In our study, during the translation task, subjects waited until the stimulus was completed before estimating how far they had moved. Their judgments during translations were shaped by complex processing involving otolith and proprioceptive inputs, individual perceptual-motor styles, and varying sensitivity to scopolamine. Alternatively, the subjects may have also used trial duration as a reference for estimating distances. Instead of explicitly integrating vestibular and proprioceptive signals, subjects might estimate displacement by associating longer trial durations with greater movement and shorter durations with smaller movement. This strategy aligns with previous research on temporal perception in self-motion, which has shown that humans can infer distance based on the duration of motion when velocity is stable (Choi et al., 2021; Navarro Morales et al., 2025).
The reliance on time as a cue may be particularly relevant in microgravity, where the usual gravitational reference for motion perception is absent, making other cues like vestibular and proprioceptive signals less reliable. In such conditions, subjects may default to using more accessible temporal cues, consciously or unconsciously, to form their movement estimates. However, this strategy could introduce biases if variations in velocity are not accounted for, potentially leading to overestimations or underestimations depending on the perceived duration-motion relationship. Time perception has been shown to be altered in microgravity, both during parabolic and orbital spaceflight (Clément, 2018; Kuldavletova et al., 2023). This change in time perception could contribute to the altered distance estimates observed in 0 g in our study.

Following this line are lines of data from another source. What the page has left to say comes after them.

(** The URL of the first request in a trace. *)
Definition requested_url (trace : list event) : option string :=
  match List.find (λ ev, match ev with EvRequest _ _ _ => true | _ => false end)
          trace with
  | Some (EvRequest _ u _) => Some u
  | _ => None
  end.

(** [n] copies of a character. *)
Fixpoint copies (n : nat) (c : ascii) : string :=
  match n with
  | O => EmptyString
  | S n' => String c (copies n' c)
  end.

(** A call of the rate limiter at a given reading of the clock; a
    response comes back at the second reading. *)
Definition call_at (t : float) (x : exchange) (t' : float) : call :=
  {| call_url := "https://jsonplaceholder.typicode.com/posts/1";
     entry_time := t; exchange_of := x; return_time := t' |}.

(** ** 14 and 15. Downloads and streams *)

(** What [requests.get(url, stream=True)] gives: the response, the chunks
    [iter_content] yields and, when the connection breaks, the exception it
    raises after them. *)
Record Stream := {
  head : Response;
  chunks : list string;
  broken : option raised;
}.

Inductive streaming : Type :=
  | Streams (s : Stream)
  | Refuses (e : raised).

(** The loop of [stream_large_response] from a given [chunk_count]: the
    count after it and the lines it prints. *)
Fixpoint show_chunks (chunk_count : Z) (cs : list string) : Z * list event :=
  match cs with
  | [] => (chunk_count, [])
  | chunk :: rest =>
      if negb (String.eqb chunk "") then
        let chunk_count := chunk_count + 1 in
        let line :=
          if chunk_count <=? 5 then
            [EvPrint ("Chunk " +:+ pretty chunk_count +:+ ": "
                        +:+ pretty (String.length chunk) +:+ " bytes")]
          else if chunk_count =? 6 then [EvPrint "... (more chunks)"]
          else [] in
        let '(n, out) := show_chunks chunk_count rest in
        (n, line ++ out)
      else show_chunks chunk_count rest
  end.

Definition stream_large_response (net : string → streaming) (url : string)
    : ending unit * list event :=
  let sent := EvRequest "GET" url None in
  let failed (out : list event) (e : raised) :=
    if is_RequestException (cls e)
    then (Returns tt, sent :: out ++ [EvPrint ("Streaming Error: " +:+ str e)])
    else (Propagates e, sent :: out) in
  match net url with
  | Refuses e => failed [] e
  | Streams s =>
      match http_error_of (head s) with
      | Some e => failed [] e
      | None =>
          let '(chunk_count, out) := show_chunks 0 (chunks s) in
          match broken s with
          | Some e => failed out e
          | None =>
              (Returns tt,
               sent :: out ++ [EvPrint ("Total chunks processed: "
                                          +:+ pretty chunk_count)])
          end
      end
  end.

(** [headers.get(name)] without a default. *)
Definition header_lookup (name : string) (hs : list (string * string))
    : option string :=
  snd <$> List.find (λ kv, String.eqb (lowercase kv.1) (lowercase name)) hs.

(** The loop of [download_file]: the bytes written, the size downloaded
    and the progress lines printed.  [show] stands for the formatting of
    the percentage, which is floating-point arithmetic. *)
Fixpoint write_chunks (show : Z → Z → string) (total_size downloaded_size : Z)
    (cs : list string) : string * Z * list event :=
  match cs with
  | [] => ("", downloaded_size, [])
  | chunk :: rest =>
      if negb (String.eqb chunk "") then
        let downloaded_size := downloaded_size + Z.of_nat (String.length chunk) in
        let line :=
          if 0 <? total_size
          then [EvPrint (show downloaded_size total_size)] else [] in
        let '(written, n, out) :=
          write_chunks show total_size downloaded_size rest in
        (chunk +:+ written, n, line ++ out)
      else write_chunks show total_size downloaded_size rest
  end.

(** [download_file(url, filename)] on a disk that maps file names to
    contents.  [to_int] is the builtin [int] on strings, which gives the
    number or the [ValueError] it raises; opening the file for writing is
    taken to succeed. *)
Definition download_file (to_int : string → Z + raised) (show : Z → Z → string)
    (net : string → streaming) (url filename : string)
    (disk : gmap string string)
    : ending bool * list event * gmap string string :=
  let sent := EvRequest "GET" url None in
  let failed (out : list event) (e : raised) (disk' : gmap string string) :=
    if is_RequestException (cls e)
    then (Returns false, sent :: out ++ [EvPrint ("Download Error: " +:+ str e)],
          disk')
    else (Propagates e, sent :: out, disk') in
  match net url with
  | Refuses e => failed [] e disk
  | Streams s =>
      match http_error_of (head s) with
      | Some e => failed [] e disk
      | None =>
          let size :=
            match header_lookup "content-length" (headers (head s)) with
            | Some v => to_int v
            | None => inl 0
            end in
          match size with
          | inr e => failed [] e disk
          | inl total_size =>
              let '(written, _, out) :=
                write_chunks show total_size 0 (chunks s) in
              let disk' := <[filename := written]> disk in
              match broken s with
              | Some e => failed out e disk'
              | None =>
                  (Returns true,
                   sent :: out ++ [EvPrint (String "010" ("Download completed: " +:+ filename))],
                   disk')
              end
          end
      end
  end.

This study highlights challenges astronauts may face during missions to the Moon or Mars, where the vestibular system will not be adapted to hypogravity (Clément et al., 2022). Without reliable gravity cues, astronauts could struggle with spatial orientation, particularly when navigating in low-visibility conditions or operating vehicles. Inaccurate motion perception could impair tasks requiring precision, such as driving rovers or performing other tasks in exploration settings. To address these issues, countermeasures like visual aids (e.g., digital displays or augmented reality) that track distance and proprioceptive aids (e.g., haptic feedback or wearable devices) that provide orientation cues will be essential (Clément et al., 2018). These tools will help astronauts maintain spatial orientation, improving operational efficiency and safety during missions in low-gravity environments, until the brain adapts to conflicting sensory inputs through processes such as vestibular habituation and sensory adaptation.